Susan Elizabeth Phillips


Hot Shot

© 1991



To Bill Phillips, B.E.E., M.S.E.E.,

who, in 1971, told me of a time when ordinary people would have computers in their homes.

He told me other dreams, too.


PROLOGUE

For three terrifying days in 1958, the bride was the most famous child in America.

Eighteen years later, Susannah Faulconer once again felt like that panic-stricken seven-year-old. As she began walking at her father's side down the white runner that had been laid in a rigid path through the exact center of the Faulconer gardens, the heirloom pearl choker that encircled her throat seemed to be cutting off her breath. She knew the sensation was irrational since the choker wasn't the least bit tight and she had worn it many times, beginning with her debutante ball when she was eighteen. There was no reason for her to feel as if she couldn't breathe. No reason for her to experience such an overpowering urge to rip it from her throat and fling it into the crowd of well-dressed guests.

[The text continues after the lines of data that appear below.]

(* ===== verification/ClientProperties.v ===== *)
(** * ClientProperties: what a connection tells the broker about itself

    Models the properties of [connection.start-ok] that [rmqamqp::Connection] sends
    (rmqamqp_connection.cpp: [setChainProperties], [generateClientProperties]) and the
    negotiation of the tune parameters ([negotiateTuneParam], [negotiateTuneParams]).

    The version string is fixed when the library is built
    (rmqamqpt_constants.cpp: [VERSION]), so it is an argument. *)

From Stdlib Require Import ZArith Lia String Strings.Byte.
From stdpp Require Import base tactics list sets.
From S2P Require Import Prelude Constants Wire FieldValue Props Methods.

Definition PLATFORM : bytes := str "C++03".
Definition PRODUCT : bytes := str "rmqcpp C++ Client Library".

(** ** Properties *)

Section ClientProperties.
Context {E : EpochUtil}.

(** [map.find(k)] *)
Fixpoint FieldTable_find (k : bytes) (t : FieldTable) : option FieldValue :=
  match t with
  | [] => None
  | (k', v) :: t' => if bool_decide (k' = k) then Some v else FieldTable_find k t'
  end.

(** [map[k] = v] *)
Fixpoint FieldTable_set (k : bytes) (v : FieldValue) (t : FieldTable) : FieldTable :=
  match t with
  | [] => [(k, v)]
  | (k', v') :: t' =>
      if bytes_ltb k k' then (k, v) :: t
      else if bytes_ltb k' k then (k', v') :: FieldTable_set k v t'
      else (k, v) :: t'
  end.

(** [is<bsl::string>()] and [the<bsl::string>()] *)
Definition field_string (v : option FieldValue) : option bytes :=
  match v with Some (FV_string s) => Some s | _ => None end.

Definition chained (version : option bytes) (selfVersion : bytes) : FieldValue :=
  FV_string (default (str "unknown") version ++ str " | " ++ selfVersion).

Definition setChainProperties (props base : FieldTable) (selfProduct selfVersion : bytes)
  : FieldTable :=
  let productChain := field_string (FieldTable_find (str "product_chain") base) in
  let versionChain := field_string (FieldTable_find (str "version_chain") base) in
  let product := FieldTable_find (str "product") base in
  let version := FieldTable_find (str "version") base in
  let props :=
    match productChain with
    | Some chain =>
        FieldTable_set (str "version_chain") (chained versionChain selfVersion)
          (FieldTable_set (str "product_chain") (FV_string (chain ++ str " | " ++ selfProduct)) props)
    | None =>
        match field_string product with
        | Some p =>
            FieldTable_set (str "version_chain") (chained (field_string version) selfVersion)
              (FieldTable_set (str "product_chain") (FV_string (p ++ str " | " ++ selfProduct)) props)
        | None =>
            FieldTable_set (str "version_chain") (FV_string selfVersion)
              (FieldTable_set (str "product_chain") (FV_string selfProduct) props)
        end
    end in
  let props := match product with
               | None => FieldTable_set (str "product") (FV_string selfProduct) props
               | Some _ => props
               end in
  match version with
  | None => FieldTable_set (str "version") (FV_string selfVersion) props
  | Some _ => props
  end.

(** The client's capabilities. *)
Definition client_capabilities : FieldTable :=
  FieldTable_set (str "basic.nack") (FV_bool false)
    (FieldTable_set (str "publisher_confirms") (FV_bool true)
       (FieldTable_set (str "consumer_cancel_notify") (FV_bool true)
          (FieldTable_set (str "authentication_failure_close") (FV_bool true)
             (FieldTable_set (str "connection.blocked") (FV_bool false) [])))).

Definition generateClientProperties (version : bytes) (base : FieldTable) (connectionName : bytes)
  : FieldTable :=
  let props := FieldTable_set (str "capabilities") (FV_table client_capabilities) base in
  let props := FieldTable_set (str "platform") (FV_string PLATFORM) props in
  let props := setChainProperties props base PRODUCT version in
  match connectionName with
  | [] => props
  | _ => FieldTable_set (str "connection_name") (FV_string connectionName) props
  end.
End ClientProperties.

(** ** Tuning *)

Definition k_MAX_CHANNEL_NUM : Z := 65535.
Definition k_MAX_HEARTBEAT_TIMEOUT_SEC : Z := 60.

Definition negotiateTuneParam (server client : Z) : Z :=
  (if server =? 0 then client else if client =? 0 then server else Z.min server client)%Z.

(** [negotiateTuneParams]: channel-max, frame-max and heartbeat. *)
Definition negotiateTuneParams (serverTune : ConnectionTune)
  (clientChannelMax clientFrameSize clientHeartbeat : Z) : Z * Z * Z :=
  (negotiateTuneParam (ConnectionTune_channelMax serverTune) clientChannelMax,
   negotiateTuneParam (ConnectionTune_frameMax serverTune) clientFrameSize,
   negotiateTuneParam (ConnectionTune_heartbeatInterval serverTune) clientHeartbeat).

(** *** Properties of the tables *)

Section Tables.
Context {E : EpochUtil}.

Lemma bytes_ltb_total (a b : bytes) : bytes_ltb a b = false → bytes_ltb b a = false → a = b.
Proof.
  revert b. induction a as [| x a IH]; intros [| y b]; cbn; try done.
  destruct (Z.ltb_spec (byte_val x) (byte_val y)), (Z.ltb_spec (byte_val y) (byte_val x)); try done.
  intros H1 H2. f_equal; [apply byte_val_inj; lia | by apply IH].
Qed.

(** Assigning a key makes it readable and leaves the other keys alone; this needs no order
    of the table. *)
Lemma find_set k v (t : FieldTable) k' :
  k' ≠ k → FieldTable_find k' (FieldTable_set k v t) = FieldTable_find k' t.
Proof using.
  intros Hne. induction t as [| [k1 v1] t IH]; cbn.
  - case_bool_decide; congruence.
  - destruct (bytes_ltb k k1) eqn:H1; cbn; [by rewrite (bool_decide_eq_false_2 (k = k')) by congruence |].
    destruct (bytes_ltb k1 k) eqn:H2; cbn.
    + by rewrite IH.
    + pose proof (bytes_ltb_total _ _ H1 H2) as <-. by rewrite !(bool_decide_eq_false_2 (k = k')) by congruence.
Qed.

Lemma find_set_eq k v (t : FieldTable) : FieldTable_find k (FieldTable_set k v t) = Some v.
Proof using.
  induction t as [| [k1 v1] t IH]; cbn; [by rewrite bool_decide_eq_true_2 |].
  destruct (bytes_ltb k k1) eqn:H1; cbn; [by rewrite bool_decide_eq_true_2 |].
  destruct (bytes_ltb k1 k) eqn:H2; cbn; [| by rewrite bool_decide_eq_true_2].
  rewrite IH. rewrite bool_decide_eq_false_2; [done |]. intros ->. by rewrite bytes_ltb_irrefl in H2.
Qed.
End Tables.

Section Chains.
Context {E : EpochUtil}.

(** Rewriting with the lemmas on assignment, the keys being distinct literals. *)
Ltac table_simpl :=
  repeat first [rewrite find_set_eq | rewrite find_set by discriminate].

(** Keys the chain does not concern. *)
Lemma chain_other k props base p v :
  k ∉ [str "product_chain"; str "version_chain"; str "product"; str "version"] →
  FieldTable_find k (setChainProperties props base p v) = FieldTable_find k props.
Proof using.
  rewrite !not_elem_of_cons. intros (H1 & H2 & H3 & H4 & _). unfold setChainProperties.
  destruct (field_string (FieldTable_find (str "product_chain") base));
    [| destruct (field_string (FieldTable_find (str "product") base))];
    destruct (FieldTable_find (str "product") base), (FieldTable_find (str "version") base);
    by rewrite !find_set.
Qed.

(** Product and version are only added when they are missing. *)
Lemma chain_product props base p v :
  FieldTable_find (str "product") props = FieldTable_find (str "product") base →
  FieldTable_find (str "version") props = FieldTable_find (str "version") base →
  FieldTable_find (str "product") (setChainProperties props base p v) =
    Some (default (FV_string p) (FieldTable_find (str "product") base)) ∧
  FieldTable_find (str "version") (setChainProperties props base p v) =
    Some (default (FV_string v) (FieldTable_find (str "version") base)).
Proof using.
  intros Hp Hv. unfold setChainProperties.
  destruct (field_string (FieldTable_find (str "product_chain") base));
    [| destruct (field_string (FieldTable_find (str "product") base))];
    destruct (FieldTable_find (str "product") base), (FieldTable_find (str "version") base);
    by table_simpl.
Qed.

(** What the product chain starts with. *)
Definition chain_prefix (base : FieldTable) : bytes :=
  match field_string (FieldTable_find (str "product_chain") base),
        field_string (FieldTable_find (str "product") base) with
  | Some c, _ => c ++ str " | "
  | None, Some p => p ++ str " | "
  | None, None => []
  end.

Lemma chain_chain props base p v :
  FieldTable_find (str "product_chain") (setChainProperties props base p v) =
    Some (FV_string (chain_prefix base ++ p)).
Proof using.
  unfold setChainProperties, chain_prefix.
  destruct (field_string (FieldTable_find (str "product_chain") base));
    [| destruct (field_string (FieldTable_find (str "product") base))];
    destruct (FieldTable_find (str "product") base), (FieldTable_find (str "version") base);
    table_simpl; by rewrite <- ?app_assoc.
Qed.

(** Whatever properties the application supplies, the broker is told the library's own
    capabilities and platform and the connection's name; the application's product and
    version are kept, and the product chain always ends with the library. *)
Theorem client_properties_announced version base name :
  let props := generateClientProperties version base name in
  FieldTable_find (str "capabilities") props = Some (FV_table client_capabilities) ∧
  FieldTable_find (str "platform") props = Some (FV_string PLATFORM) ∧
  (name ≠ [] → FieldTable_find (str "connection_name") props = Some (FV_string name)) ∧
  FieldTable_find (str "product") props =
    Some (default (FV_string PRODUCT) (FieldTable_find (str "product") base)) ∧
  FieldTable_find (str "version") props =
    Some (default (FV_string version) (FieldTable_find (str "version") base)) ∧
  FieldTable_find (str "product_chain") props = Some (FV_string (chain_prefix base ++ PRODUCT)).
Proof using.
  cbn zeta. unfold generateClientProperties.
  assert (Hn : ∀ (t : FieldTable) k, k ≠ str "connection_name" →
    FieldTable_find k (match name with [] => t | _ => FieldTable_set (str "connection_name") (FV_string name) t end)
    = FieldTable_find k t) by (intros t k Hk; destruct name; [done | by apply find_set]).
  destruct (chain_product (FieldTable_set (str "platform") (FV_string PLATFORM)
    (FieldTable_set (str "capabilities") (FV_table client_capabilities) base)) base PRODUCT version)
    as [Hp Hv]; [by table_simpl.. |].
  split_and!; try (rewrite Hn by discriminate).
  - rewrite chain_other by (rewrite !not_elem_of_cons; split_and!; [discriminate.. | set_solver]). by table_simpl.
  - rewrite chain_other by (rewrite !not_elem_of_cons; split_and!; [discriminate.. | set_solver]). by table_simpl.
  - intros Hne. destruct name; [done |]. by table_simpl.
  - exact Hp.
  - exact Hv.
  - apply chain_chain.
Qed.
End Chains.

(** C23: Tuning never exceeds a limit that either side named: each negotiated value is at most
    the client's, at most the broker's unless the broker named none (0), and at least 1; the
    heartbeat is between one and sixty seconds. *)
Theorem tune_negotiation_bounds (t : ConnectionTune) (frameSize : Z) :
  (0 ≤ ConnectionTune_channelMax t)%Z → (0 ≤ ConnectionTune_frameMax t)%Z →
  (0 ≤ ConnectionTune_heartbeatInterval t)%Z → (0 < frameSize)%Z →
  let '(channelMax, frameMax, heartbeat) :=
    negotiateTuneParams t k_MAX_CHANNEL_NUM frameSize k_MAX_HEARTBEAT_TIMEOUT_SEC in
  (1 ≤ channelMax ≤ k_MAX_CHANNEL_NUM)%Z ∧ (1 ≤ frameMax ≤ frameSize)%Z ∧
  (1 ≤ heartbeat ≤ k_MAX_HEARTBEAT_TIMEOUT_SEC)%Z ∧
  (ConnectionTune_channelMax t ≠ 0 → channelMax ≤ ConnectionTune_channelMax t)%Z ∧
  (ConnectionTune_frameMax t ≠ 0 → frameMax ≤ ConnectionTune_frameMax t)%Z ∧
  (ConnectionTune_heartbeatInterval t ≠ 0 → heartbeat ≤ ConnectionTune_heartbeatInterval t)%Z.
Proof.
  unfold negotiateTuneParams, negotiateTuneParam, k_MAX_CHANNEL_NUM, k_MAX_HEARTBEAT_TIMEOUT_SEC.
  intros. cbv beta iota. change (65535 =? 0)%Z with false. change (60 =? 0)%Z with false.
  destruct (Z.eqb_spec frameSize 0); [lia |].
  destruct (Z.eqb_spec (ConnectionTune_channelMax t) 0), (Z.eqb_spec (ConnectionTune_frameMax t) 0),
    (Z.eqb_spec (ConnectionTune_heartbeatInterval t) 0); split_and!; lia.
Qed.

Lemma tune_negotiation_bounds_witness :
  let '(channelMax, frameMax, heartbeat) :=
    negotiateTuneParams (mkConnectionTune 2047 131072 0) k_MAX_CHANNEL_NUM 150000 k_MAX_HEARTBEAT_TIMEOUT_SEC in
  (1 ≤ channelMax ≤ k_MAX_CHANNEL_NUM)%Z ∧ (1 ≤ frameMax ≤ 150000)%Z ∧
  (1 ≤ heartbeat ≤ k_MAX_HEARTBEAT_TIMEOUT_SEC)%Z ∧
  (2047 ≠ 0 → channelMax ≤ 2047)%Z ∧ (131072 ≠ 0 → frameMax ≤ 131072)%Z ∧
  (0 ≠ 0 → heartbeat ≤ 0)%Z.
Proof. apply (tune_negotiation_bounds (mkConnectionTune 2047 131072 0) 150000); cbn; lia. Defined.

Not that she would actually do such a thing. Not proper Susannah Faulconer.

Although she was a redhead, people didn't tend to think of her that way, since her hair wasn't the fiery red of a slick Clairol ad, but a patrician auburn that conjured up images of a gentler time-a time of early morning fox hunts, tinkling teacups, and women who sat for Gainsborough. Beneath a Juliet cap, she wore her hair swept neatly away from her face and simply arranged at the nape of her neck. The style was a bit severe for a bride, but it somehow suited her. Instead of an elaborate wedding gown, she wore a tea-length dress of antique lace. The open mandarin collar revealed a slim, aristocratic neck encircled by the lustrous five-strand heirloom pearl choker that was giving her so much difficulty. Everything about her bespoke wealth, breeding, and an old-fashioned sense of constraint out of place in a modern twenty-five-year-old woman.